Актеры всегда и неизбежно спрятаны за ролью. И фая Ричарда, Стеньку Разина, Сергея из «Иркутской истории», Виктора из «Варшавской мелодии», я как бы за ними прячусь. Это правильно. Но правильно и то, что человеческая суть актера, его личные нравственные качества так или иначе проявляют себя в роли. Злой человек, даже если он прекрасный актер, играя доброго, эту свою злость до конца спрятать не сможет. Во всех ролях Борисовой сквозит ее человеческая натура — ее доброта, тонкая душа, ум сердца. В своих героинях она обязательно находила хорошее и опиралась на это. Для оправдания и возвеличивания их она не жалела самых лучших красок. Может быть, такая неукоснительная художническая позиция не всегда так уж необходима. В этом духе я однажды высказался, что послушать ее, так Настасья Филипповна — непорочная девственница. «Да! Именно так!» — с вызовом ответила Борисова. Естественно, как всякий адвокат, она не должна была сходить со своей позиции, но в данном случае давали знать и ее темперамент, и ее упрямство. Но, как известно, человеческое лицо, чтобы быть живым, должно иметь тени.

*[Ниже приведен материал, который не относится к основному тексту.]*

(** [import_tool]: the name of an operation, its configuration, and one turn of the loop. *)
Definition HEADERS : pydict := [("Authorization", PDict [("interaction_metadata_key", PStr "end_user_authorization")])].
Definition operation_name (v : pyval) : res exc (option string) :=
  match v with PStr n => Ok (Some n) | PNone => Ok None | _ => Err (ExternalError "DBAPIError" "DataError") end.
Definition operation_config (base_url : string) (op : OpenAPIOperation) : pydict :=
  let path := op_path op in
  let path_norm := if String.prefix "/" path then path else if String.eqb path "" then "" else "/" +:+ path in
  [("base_url", if String.eqb base_url "" then PNone else PStr base_url);
   ("url", PStr (if String.eqb base_url "" then path else base_url +:+ path_norm));
   ("path", PStr path); ("method", PStr (op_method op)); ("request_schema", op_request op); ("response_schema", op_response op);
   ("operation_id", op_id op); ("summary", op_summary op); ("description", op_description op); ("examples", PList (PStr <$> op_examples op));
   ("headers", PDict HEADERS)].
Definition import_operation (tenant : uuid) (principal base_url : string) (op : OpenAPIOperation) : B (uuid * option string) :=
  let* name := mlift (operation_name (op_id op)) in
  let* existing := get_tool_by_name name in
  let* tool := (match existing with Some t => mret t | None => insert_tool name end) in
  let* patch := get_max_version_patch (tl_id tool) tenant 1 0 in
  let config := operation_config base_url op in
  let* c := insert_tool_config (tl_id tool) tenant None (Some 1%Z) (Some 0%Z) (Some (patch + 1)%Z) (Some config) (Some 1%Z) in
  _index_tool_catalog_document tenant (tl_id tool) (tl_name tool) c config ;;*
  tool_event tenant "tool" (tl_id tool) "TOOL_IMPORTED" "CREATE" principal "import tool from openapi" ;;*
  publish_tool_config tenant c principal ;;*
  mret (tl_id tool, tl_name tool).
Fixpoint import_operations (tenant : uuid) (principal base_url : string) (l : list OpenAPIOperation) : B (list (uuid * option string)) :=
  match l with
  | [] => mret []
  | op :: l' =>
      let* t := import_operation tenant principal base_url op in
      let* ts := import_operations tenant principal base_url l' in
      mret (t :: ts)
  end.
(** [response] is what the fetch of [url] gave: an error, or a text. *)
Definition import_tool (tenant : uuid) (url : string) (response : string + string) (principal : string) : B (list (uuid * option string)) :=
  let* content := mlift (match response with
                         | inl e => Err (DomainValidationException ("failed_to_fetch_openapi_spec: " +:+ e))
                         | inr text => Ok text
                         end) in
  let* spec := mlift (read_openapi_spec json_loads yaml_load content) in
  let* operations := mlift (extract_operations py_str dumps spec) in
  match operations with
  | [] => mraise (DomainValidationException "openapi_spec_without_operations")
  | _ => import_operations tenant principal (resolve_tool_import_base_url py_str urlparse (os_servers spec) url default_base_url) operations
  end.

(** [create_tool_config]. *)
Definition create_tool_config (tenant : uuid) (q : ToolConfigCreate) (principal : string) : B uuid :=
  let* tool := get_tool (tq_tool q) in
  let* tool := present tool "tool_not_found" in
  let* c := insert_tool_config (tq_tool q) tenant (tq_source q) (tq_major q) (tq_minor q) (tq_patch q) (tq_config q) (tq_schema q) in
  let* row := reread c in
  _index_tool_catalog_document tenant (tc_tool row) (tl_name tool) c (tc_config row) ;;*
  tool_event tenant "tool_config" c "TOOL_CONFIG_CREATED" "CREATE" principal "create tool config" ;;*
  mret c.

(** [create_agent_version_tool_binding]. *)
Definition create_agent_version_tool_binding (tenant v c : uuid) (principal : string) : B tool_binding :=
  let* version := on_agency (get_agent_version v) in
  let* version := present version "agent_version_not_found" in
  on_agency (owned_agent tenant (av_agent version)) ;;*
  owned_config tenant c ;;*
  let* b := insert_tool_binding v c in
  tool_event tenant "agent_version_tool_binding" (tb_id b) "AGENT_VERSION_TOOL_BINDING_CREATED" "CREATE" principal
    "create agent version tool binding" ;;*
  mret b.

Редчайший человек и редкостная актриса. Ни на кого не похожая, словно космическая Аэлита, и в то же время очень живая и земная. А ее неповторимый голос, окрыленный, словно божественная мелодия! В нем тоже секрет сценического обаяния Юлии Борисовой. Ей вольно или невольно подражали другие актрисы, но скопировать ее уникальность невозможно, потому что все актерское богатство идет у Борисовой изнутри, будучи выражением ее человеческой, женской сути, возвышенной души. Это — только ее, она сама ни у кого этого не перенимала. Но звучание ее голоса, ее манера говорить чрезвычайно заразительны, и я понимаю, почему молодым порой трудно избежать желания подражать.

Мне всегда нравилось играть в паре с Юлией Константиновной. И если я что-то сумел сделать в театре, в этом обязательно будет и ее заслуга. Мы сыграли с ней много спектаклей, сцен, где главной темой были любовь и борьба за нее. В спектакле «На золотом дне» я играл влюбленного в Анисью приказчика, а в «Варшавской мелодии» — влюбленного в Гелену Виктора, который оказался недостойным ее. В «Виринее», где Борисова была в главной роли, — Павла. В «Конармии» — Гулевого, а она — Марию. В «Идиоте» у меня была роль Рогожина, в «Иркутской истории» — Сергея Серегина. В «Антонии и Клеопатре» я был Антоний, солдат и буйный гуляка, который, словно малый ребенок, усмиряется перед пленительной Клеопатрой.

Играть с Юлией Борисовой было легко и приятно. Как тонкий инструмент отзывается она на каждый жест, каждое душевное движение. Например, в «Варшавской мелодии» я делал такой опыт: менял интонацию, произносил какую-то реплику, по тексту верно, но чуть-чуть не так. Есть партнеры, которые, как тетерева, никого, кроме себя, не слышат. А тут — вопрошающий взгляд на меня, мгновенный, для других незаметный: «Что случилось? Помочь?» И я всегда знал, что она думает о товарище по сцене больше, чем о себе, и в очередной раз убеждался в этом, устроив безобидный розыгрыш.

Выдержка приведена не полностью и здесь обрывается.